▸ WHAT THIS TASK INVOLVES:
Your task is to copy every line below that contains the word "Scope".

▸ GIVEN ENTRIES:
(** C10.  On two sequences of equal length the detector raises nothing:
    at every index [i >= 5], the only ones where the strength check
    computes [mean_left], the slice [values[:i]] has [i] elements, its
    length is a non-zero float and the division returns; and the whole
    function returns a result. *)
Theorem two_peak_half_intervals_total values temps :
  length temps = length values ->
  (forall i, (5 <= i < length values)%nat ->
     let left_slice := firstn i values in
     length left_slice = i /\
     (float_of_len (length left_slice) =? 0) = false /\
     py_div (fsum left_slice) (float_of_len (length left_slice))
       = Ok (fsum left_slice / float_of_len (length left_slice))) /\
  exists out, two_peak_half_intervals fsum values temps = Ok out.
Proof.
  intros Hlen. split.
  - intros i Hi. apply mean_left_defined. lia.
  - unfold two_peak_half_intervals.
    destruct (Nat.eqb (length values) 0); [eexists; reflexivity|].
    destruct (ranked_peaks_total values) as [peaks Hpk]. rewrite Hpk. cbn [bind].
    pose proof (ranked_peaks_lt values peaks) as Hlt.
    destruct peaks as [|idx0 [|idx1 rest]]; cbn [firstn].
    + eexists; reflexivity.
    + destruct (slot_interval_total values temps idx0 Hlen) as [r0 ->].
      { apply Hlt; [assumption|left; reflexivity]. }
      cbn [bind]. eexists; reflexivity.
    + destruct (slot_interval_total values temps idx0 Hlen) as [r0 ->].
      { apply Hlt; [assumption|left; reflexivity]. }
      destruct (slot_interval_total values temps idx1 Hlen) as [r1 ->].
      { apply Hlt; [assumption|right; left; reflexivity]. }
      cbn [bind]. eexists; reflexivity.
Qed.
(** * CuboClient: a shallow embedding of [cuboClient.ts]

    The client posts a card payment to [<url>/api/v1/transactions], converts
    a dollar amount into cents and normalises the answer of the API.

    - [Number]: JavaScript numbers are IEEE-754 binary64 values; they are
      embedded as the [spec_float] of the Standard Library with its
      round-to-nearest-even multiplication, and the three built-ins the client
      uses ([%], [Math.round], [Number.isFinite]) are written out on that
      representation.
    - [value]: JSON-like data (what [JSON.parse] and the HTTP client hand
      back) is a tree; a payment object passed by the caller lives in a heap
      cell so that aliasing between the caller and [pay] is visible.
    - [M]: the client's methods run in a state-and-exception monad over the
      heap and a trace of observable events (console output, calls of
      [axios.post], pauses). *)

From Stdlib Require Import ZArith QArith Qabs Qpower Qfield Lia String Ascii SpecFloat DecimalString.
From stdpp Require Import base option list gmap strings.

Local Open Scope Z_scope.

(** ** JavaScript numbers *)

Module Number.

Definition prec : Z := 53.
Definition emax : Z := 1024.

Definition number := spec_float.

(** [x * y] on numbers. *)
Definition mul (x y : number) : number := SFmul prec emax x y.

(** The number [s * m * 2^e], [m] having at most [prec] bits, in the
    canonical form of a binary64 (mantissa shifted left as far as the
    exponent range allows).  No rounding takes place. *)
Definition exact (s : bool) (m : Z) (e : Z) : number :=
  match m with
  | Zpos p =>
      let '(p', e') := shl_align p e (fexp prec emax (Zpos (digits2_pos p) + e)) in
      S754_finite s p' e'
  | _ => S754_zero s
  end.

(** The literals of the source. *)
Definition zero : number := S754_zero false.
Definition one : number := exact false 1 0.
Definition hundred : number := exact false 100 0.

(** [Number.isFinite(x)] *)
Definition isFinite (x : number) : bool :=
  match x with
  | S754_zero _ | S754_finite _ _ _ => true
  | S754_infinity _ | S754_nan => false
  end.
(** * MindlessGen: the generation driver and its cycle workers

    A shallow embedding of [src/mindlessgen/generator/main.py] (the functions
    [generator], [single_molecule_generator] and [setup_engines]) together
    with the charge assignment exercised by
    [test/test_molecules/test_miscellaneous.py].

    Python integers are [Z]; [range n] is the list [0; ...; n-1].  Printing,
    warnings, the shared [stop_event], the engine set-up and the worker pool
    are effects: a cycle worker is a finite tree of actions ([Prog]) that is
    run either alone ([run]) or interleaved with its siblings ([run_pool]);
    the coordinator is written in a state-and-exception monad ([M]) whose
    state holds the mutable configuration object and the log of everything
    observable. *)

From Stdlib Require Import ZArith List String Bool Lia DecimalString PeanoNat.
Import ListNotations.

Open Scope string_scope.
Open Scope list_scope.
Open Scope Z_scope.

(** ** Python values used by the driver *)

(** [str(n)] for an integer. *)
Definition string_of_Z (z : Z) : string :=
  NilZero.string_of_int (Z.to_int z).

(** [range(n)]: empty when [n <= 0]. *)
Definition range (n : Z) : list Z :=
  map Z.of_nat (seq 0 (Z.to_nat n)).

(** The exceptions the driver raises or handles.  [NotImplementedError] is a
    subclass of [RuntimeError] in Python, so [except RuntimeError] catches
    both; [OtherException] stands for every class outside these. *)
Inductive Exn : Type :=
| RuntimeError (msg : string)
| NotImplementedError (msg : string)
| ImportError (msg : string)
| OtherException (cls msg : string).
(** The owner's state is a counter of observer calls. *)
Lemma spurious_identifier_ignored_witness :
  let r := mk_remote_io (xTimerCreate 25) false (Some S) (Some (λ _ n, S n)) [19; 4] in
  ((19 ∉ DI) ∧ s_io_event_queue r = [19; 4]) ∧
  io_task (r, 0%nat)
  = Some (mk_remote_io (xTimerCreate 25) false (Some S) (Some (λ _ n, S n)) [4],
          0%nat).
Proof.
  cbv zeta.
  assert (Hn : 19 ∉ DI).
  { intros H. apply list_elem_of_In in H. cbn in H.
    repeat (destruct H as [H|H]; [discriminate H |]). exact H. }
  split; [split; [exact Hn | reflexivity] |].
  exact (spurious_identifier_ignored
           (mk_remote_io (xTimerCreate 25) false (Some S) (Some (λ _ n, S n)) [19; 4])
           0%nat 19 [4] Hn eq_refl).
Defined.

(** Three edges, 5 and 24 ticks apart, at 100 ticks per second (a period of
    25 ticks): the counter of observer calls is 0 up to 24 ticks after the
    last edge and 1 from the 25th on. *)
Lemma debounce_one_toggle_witness :
  let r := esp32_rio_io_services_init 100 (Some S) None in
  ((1 ≤ 3)%nat ∧ (length [5; 24] = 3 - 1)%nat
   ∧ (0 < tm_period (s_debounce_timer r))%nat
   ∧ Forall (λ g, (g < tm_period (s_debounce_timer r))%nat) [5; 24]%nat
   ∧ s_oe_button_toggle_callback r = Some S) ∧
  button_edges (burst [5; 24]%nat) = 3%nat ∧
  snd (io_run (burst [5; 24]%nat ++ repeat Tick 24) (r, 0%nat)) = 0%nat ∧
  snd (io_run (burst [5; 24]%nat ++ repeat Tick 25) (r, 0%nat)) = 1%nat ∧
  snd (io_run (burst [5; 24]%nat ++ repeat Tick (25 + 100)) (r, 0%nat)) = 1%nat.
Proof.
  cbv zeta.
  assert (Hp : (0 < tm_period (s_debounce_timer
                   (esp32_rio_io_services_init (A:=nat) 100 (Some S) None)))%nat)
    by (vm_compute; lia).
  assert (Hg : Forall (λ g, (g < tm_period (s_debounce_timer
                   (esp32_rio_io_services_init (A:=nat) 100 (Some S) None)))%nat)
                 [5; 24]%nat)
    by (repeat constructor; vm_compute; lia).
  split; [repeat split; [lia | exact Hp | exact Hg] |].
  destruct (debounce_one_toggle 3 [5; 24]%nat
              (esp32_rio_io_services_init 100 (Some S) None) S 0%nat
              ltac:(lia) eq_refl Hp Hg eq_refl)
    as (HK & _ & _ & Hb & He & Ha).
  split; [exact HK |].
  split; [exact (Hb 24%nat ltac:(vm_compute; lia)) |].
  split; [exact He | exact (Ha 100%nat)].
Defined.

Lemma coil_read_after_write_witness :
  (0 <= 3 < 32 ∧ 0 <= 19 < 32) ∧
  MB_IS_COIL_ON (MB_TURN_COIL_ON 3 (mk_coil_reg_params 0 8)) 19
    = MB_IS_COIL_ON (mk_coil_reg_params 0 8) 19 || (3 =? 19) ∧
  MB_IS_COIL_ON (MB_TURN_COIL_OFF 3 (mk_coil_reg_params 0 8)) 19
    = MB_IS_COIL_ON (mk_coil_reg_params 0 8) 19 && negb (3 =? 19).
Proof.
  split; [lia |]. apply (coil_read_after_write (mk_coil_reg_params 0 8) 3 19); lia.
Defined.

Lemma coil_write_absorbs_witness :
  (coils_in_range (mk_coil_reg_params 8 0) ∧ 0 <= 3 < 32) ∧
  MB_TURN_COIL_ON 3 (mk_coil_reg_params 8 0) = mk_coil_reg_params 8 0 ∧
  MB_TURN_COIL_OFF 3 (MB_TURN_COIL_ON 3 (mk_coil_reg_params 8 0))
    = MB_TURN_COIL_OFF 3 (mk_coil_reg_params 8 0).
Proof.
  assert (Hr : coils_in_range (mk_coil_reg_params 8 0))
    by (unfold coils_in_range; cbn; lia).
  split; [split; [exact Hr | lia] |].
  destruct (coil_write_absorbs (mk_coil_reg_params 8 0) 3 Hr ltac:(lia))
    as (Hon & _ & _ & Hoff).
  split; [apply Hon; reflexivity | exact Hoff].
Defined.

▸ WRITTEN ANSWER:
Local Open Scope Z_scope.
Open Scope string_scope.
Open Scope list_scope.
Open Scope Z_scope.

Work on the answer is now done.